**Description of the task**
From the first line of the data through the line containing "spins_ok (lt_bs s).1", return each line exactly.

**Records for this task**

(* ===== verification/LogTx.v ===== *)
(** Transactions: [begin_op], [log_write] and [end_op] of log.c, from the start of a
    system call to its commit. *)

From stdpp Require Import base tactics numbers option list gmap fin_maps sets strings.
From Stdlib Require Import ZArith Lia.
From S2P Require Import Prelude ProcDefs Spinlock Block BlockFacts BioFacts Bytes Log LogFacts LogCrash.

Section tx.
Context (me : nat) (pid : Z).

Lemma wp_under_log {A} (m : M (logrec * blocks * nat) A) (Q : A -> lstate -> Prop) s :
  spins_ok (lt_bs s).1 -> lk_locked (lt_lk s) = 0 ->
  wp m (fun a v => forall sp lk, spins_ok sp -> lk_locked lk = 0 ->
    Q a (MkLstate (sp, v.1.2) lk v.1.1 v.2)) (lt_log s, (lt_bs s).2, lt_wakes s) ->
  wp (under_log me m) Q s.
Proof.
  intros Hsp Hl Hm. destruct Hsp as [Hc Hs2 Hs3 Hs4 Hs5]. unfold under_log, with_log_cpu. wp_step. apply wp_zoom.
  eapply wp_run; [by apply acquire_free|]. wp_step. apply wp_zoom. cbn [lt_log lt_bs lt_wakes lt_lk fst snd].
  eapply wp_mono; [exact Hm|]. cbn beta. intros a [[l t] w] HQ. cbn [fst snd] in HQ. wp_step. apply wp_zoom.
  cbn [lt_bs lt_lk fst snd sp_cpu]. eapply wp_run.
  { rewrite release_prefix; [|by apply entered_ok|destruct Hc; cbn; lia].
    unfold is_held. cbn. by rewrite bool_decide_eq_true_2. }
  wp_step. cbn [fst snd lt_bs lt_log lt_wakes sp_bcache sp_ide sp_guards]. apply HQ; [|done].
  split; cbn; [by apply left_entered_ok|done..].
Qed.

(** * Absorption *)

Lemma absorb_spec bl n b : (n <= length bl)%nat ->
  (absorb bl n b <= n)%nat /\
  ((absorb bl n b < n)%nat -> bl !! absorb bl n b = Some b) /\
  (absorb bl n b = n -> b ∉ take n bl).
Proof.
  revert bl. induction n as [|n IH]; intros bl Hl; destruct bl as [|x bl]; cbn in *; try lia.
  - split; [lia|]. split; [lia|]. intros _. apply not_elem_of_nil.
  - split; [lia|]. split; [lia|]. intros _. apply not_elem_of_nil.
  - destruct (Z.eqb_spec x b) as [->|Hne].
    + split; [lia|]. split; [done|]. lia.
    + destruct (IH bl ltac:(lia)) as (H1 & H2 & H3). split; [lia|]. split.
      * intros ?. apply H2. lia.
      * intros ?. rewrite elem_of_cons. intros [->|?]; [done|]. apply H3; [lia|done].
Qed.

(** The blocks of the transaction after [log_write] of block [n]. *)
Definition logged_after (bl : list Z) (n : Z) : list Z := if decide (n ∈ bl) then bl else bl ++ [n].

Lemma logged_after_nodup bl n : NoDup bl -> NoDup (logged_after bl n).
Proof.
  intros H. unfold logged_after. case_decide; [done|]. apply NoDup_app. split; [done|].
  split; [set_solver|apply NoDup_singleton].
Qed.

(** [log_write] has room for one more block. *)
Definition log_room (l : logrec) (bl : list Z) : Prop :=
  Z.of_nat (length bl) + 1 < LOGSIZE /\ Z.of_nat (length bl) < lg_size l - 1.

(** The in-memory header after [log_write] of block [n]. *)
Definition header_after (l : logrec) (bl : list Z) (n : Z) : logrec :=
  let i := absorb (lg_block l) (length bl) n in
  let l1 := set_lhblock (<[i := n]> (lg_block l)) l in
  if Z.of_nat i =? Z.of_nat (length bl) then set_lhn (Z.of_nat (length bl) + 1) l1 else l1.

Lemma header_after_logged l bl n : logged l bl -> (length bl < length (lg_block l))%nat ->
  logged (header_after l bl n) (logged_after bl n).
Proof.
  intros [Hd Hln Hbl] Hle. destruct (absorb_spec (lg_block l) (length bl) n ltac:(lia)) as (Ha1 & Ha2 & Ha3).
  rewrite Hbl in Ha3. unfold header_after, logged_after.
  set (i := absorb (lg_block l) (length bl) n) in *.
  destruct (Z.eqb_spec (Z.of_nat i) (Z.of_nat (length bl))) as [Ei|Ei].
  - assert (Hi : i = length bl) by lia. rewrite decide_False by (by apply Ha3). split; cbn; [done| |].
    + rewrite length_app. cbn. lia.
    + rewrite length_app, Hi, Nat.add_1_r. rewrite (take_S_r _ _ n) by (apply list_lookup_insert_eq; lia).
      by rewrite take_insert_ge, Hbl.
  - assert (Hi : (i < length bl)%nat) by lia. specialize (Ha2 Hi).
    assert (Hin : n ∈ bl).
    { rewrite <-Hbl. apply (list_elem_of_lookup_2 _ i). rewrite lookup_take_lt by lia. done. }
    rewrite decide_True by done. split; cbn; [done|done|]. by rewrite list_insert_id.
Qed.

Lemma log_write_spec s V D dirty held l h bl b n (Q : unit -> lstate -> Prop) :
  lok s V D dirty held l h -> logged l bl -> length (lg_block l) = Z.to_nat LOGSIZE ->
  held !! b = Some n -> log_room l bl -> 1 <= lg_outstanding l ->
  (forall s', lok s' V D ({[n]} ∪ dirty) held (header_after l bl n) h -> Q tt s') ->
  wp (log_write me b) Q s.
Proof.
  intros H Hl Hlen Hb [Hr1 Hr2] Ho HQ. pose proof (lk_bok _ _ _ _ _ _ _ H) as Hbok.
  destruct (bok_held _ _ _ _ _ _ _ Hbok Hb) as (r & Hr & Hs). apply slot_held in Hs as (_ & _ & Hn & _).
  pose proof (lk_log _ _ _ _ _ _ _ H) as El. destruct Hl as [Hd Hln Hbl].
  unfold log_write. wp_steps. rewrite El, Hln. apply wp_panic_if.
  { apply orb_false_iff. split; apply Z.leb_gt; lia. }
  wp_step. apply wp_panic_if; [apply Z.ltb_ge; lia|]. apply wp_under_log; [apply Hbok|apply H|].
  rewrite El. unfold log_get. wp_steps. cbn [fst snd]. rewrite Hln, Nat2Z.id.
  rewrite Hn. unfold log_do. wp_steps. cbn [fst snd].
  eapply (wp_mono _ (fun _ v => v = (header_after l bl n, (lt_bs s).2, lt_wakes s))).
  { unfold header_after. cbn zeta. destruct (Z.of_nat _ =? Z.of_nat (length bl)); wp_steps; done. }
  cbn beta. intros [] v ->. apply wp_modify. cbn [fst snd]. intros sp lk Hsp Hlk. apply HQ.
  split; [|done|done|apply H]. by apply (bok_pin (lt_bs s)).
Qed.

(** * One system call *)

(** Inside a transaction of one system call: [V] are the blocks as the call sees
    them, [D] the disk, [bl] the blocks logged so far. *)
Record intx (s : lstate) (V D : image) (bl : list Z) (l : logrec) (h : list write) : Prop := {
  it_lok : lok s V D (list_to_set bl) ∅ l h;
  it_logged : logged l bl;
  it_len : length (lg_block l) = Z.to_nat LOGSIZE;
  it_ints : Forall (fun b => - 2 ^ 31 <= b < 2 ^ 31) (lg_block l);
  it_out : lg_outstanding l = 1;
  it_com : lg_committing l = 0;
  it_tx : tx_ok (lg_start l) bl
}.

(** The usual update of a block: [bp = bread(n); modify; log_write(bp); brelse(bp)]. *)
Definition tx_put (n : Z) (f : list Z -> list Z) : M lstate unit :=
  b ← lbread me pid n;
  d ← on_bs (bget_data b);
  on_bs (bset b (f d));;
  log_write me b;;
  on_bs (brelse me b).

Lemma logged_after_set bl n : list_to_set (logged_after bl n) = ({[n]} ∪ list_to_set bl : gset Z).
Proof. unfold logged_after. case_decide; set_solver. Qed.
Lemma logged_after_length bl n : (length bl <= length (logged_after bl n) <= S (length bl))%nat.
Proof. unfold logged_after. case_decide; rewrite ?length_app; cbn; lia. Qed.

Lemma tx_ok_after start bl n : tx_ok start bl -> 1 < n < FSSIZE -> ~ in_log start n ->
  Z.of_nat (length bl) + 1 < LOGSIZE -> tx_ok start (logged_after bl n).
Proof.
  intros [H1 H2 H3 H4] Hn Hl Hlen. split; [done|by apply logged_after_nodup| |].
  - unfold logged_after. case_decide; [done|]. apply Forall_app. by split; [|apply Forall_singleton].
  - pose proof (logged_after_length bl n). lia.
Qed.

Lemma header_after_fields l bl n : length (lg_block (header_after l bl n)) = length (lg_block l) /\
  lg_start (header_after l bl n) = lg_start l /\ lg_size (header_after l bl n) = lg_size l /\
  lg_outstanding (header_after l bl n) = lg_outstanding l /\
  lg_committing (header_after l bl n) = lg_committing l /\
  (forall P : Z -> Prop, Forall P (lg_block l) -> P n -> Forall P (lg_block (header_after l bl n))).
Proof.
  unfold header_after. cbn zeta. destruct (_ =? _); cbn; rewrite length_insert; split_and!; try done;
    intros P HP Hn; by apply Forall_insert.
Qed.

Lemma tx_put_spec s V D bl l h n f (Q : unit -> lstate -> Prop) :
  intx s V D bl l h -> 1 < n < FSSIZE -> ~ in_log (lg_start l) n -> log_room l bl ->
  (forall s' l', intx s' (upd V n (f (V n))) D (logged_after bl n) l' h ->
    lg_start l' = lg_start l -> lg_size l' = lg_size l -> Q tt s') ->
  wp (tx_put n f) Q s.
Proof.
  intros [H Hl Hlen Hint Ho Hc Htx] Hn Hnl Hr HQ. unfold tx_put. wp_step.
  assert (Hsz : (size (list_to_set bl : gset Z) < NBUF)%nat).
  { rewrite size_list_to_set by apply Htx. destruct Hr. unfold LOGSIZE, MAXOPBLOCKS, NBUF in *. lia. }
  eapply lbread_spec; [done|apply Hl|lia|intros j; by rewrite lookup_empty|right; by apply room_empty|].
  intros b s1 _ H1. wp_step. apply wp_on_bs. eapply bget_data_spec; [apply H1|by rewrite lookup_insert_eq|].
  wp_step. apply wp_on_bs. eapply wp_mono; [eapply bset_spec; [apply H1|by rewrite lookup_insert_eq]|].
  cbn beta. intros [] t [Ht Hh]. set (s2 := set_bs t _).
  assert (H2 : lok s2 (upd V n (f (V n))) D (list_to_set bl) (<[b := n]> ∅) l h).
  { destruct H1 as [? ? ? Hi]. split; [done|done|done|]. change (history t = h). by rewrite Hh, <-Hi. }
  wp_step. eapply log_write_spec; [done|done|done|by rewrite lookup_insert_eq|done|lia|].
  intros s3 H3. eapply brelse_lspec; [done|by rewrite lookup_insert_eq|left; set_solver|].
  rewrite delete_insert_id by apply lookup_empty. intros s4 H4.
  destruct (header_after_fields l bl n) as (E1 & E2 & E3 & E4 & E5 & E6).
  eapply (HQ s4 (header_after l bl n)); [|done|done]. rewrite <-logged_after_set in H4.
  split; [done| |congruence| |congruence|congruence|].
  - apply header_after_logged; [done|]. rewrite Hlen. destruct Hr. unfold LOGSIZE, MAXOPBLOCKS in *. lia.
  - apply E6; [done|]. unfold FSSIZE in *. lia.
  - rewrite E2. apply tx_ok_after; try done. apply Hr.
Qed.

(** The writes of a system call, and their effect. *)
Definition update : Type := Z * (list Z -> list Z).
Fixpoint apply_updates (V : image) (ups : list update) : image :=
  match ups with [] => V | u :: ups => apply_updates (upd V u.1 (u.2 (V u.1))) ups end.
Fixpoint blocks_of (bl : list Z) (ups : list update) : list Z :=
  match ups with [] => bl | u :: ups => blocks_of (logged_after bl u.1) ups end.
Definition run_updates (ups : list update) : M lstate unit := for_each (fun u => tx_put u.1 u.2) ups.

**Exercise answer**
(* ===== verification/LogTx.v ===== *)
(** Transactions: [begin_op], [log_write] and [end_op] of log.c, from the start of a
    system call to its commit. *)

From stdpp Require Import base tactics numbers option list gmap fin_maps sets strings.
From Stdlib Require Import ZArith Lia.
From S2P Require Import Prelude ProcDefs Spinlock Block BlockFacts BioFacts Bytes Log LogFacts LogCrash.

Section tx.
Context (me : nat) (pid : Z).

Lemma wp_under_log {A} (m : M (logrec * blocks * nat) A) (Q : A -> lstate -> Prop) s :
  spins_ok (lt_bs s).1 -> lk_locked (lt_lk s) = 0 ->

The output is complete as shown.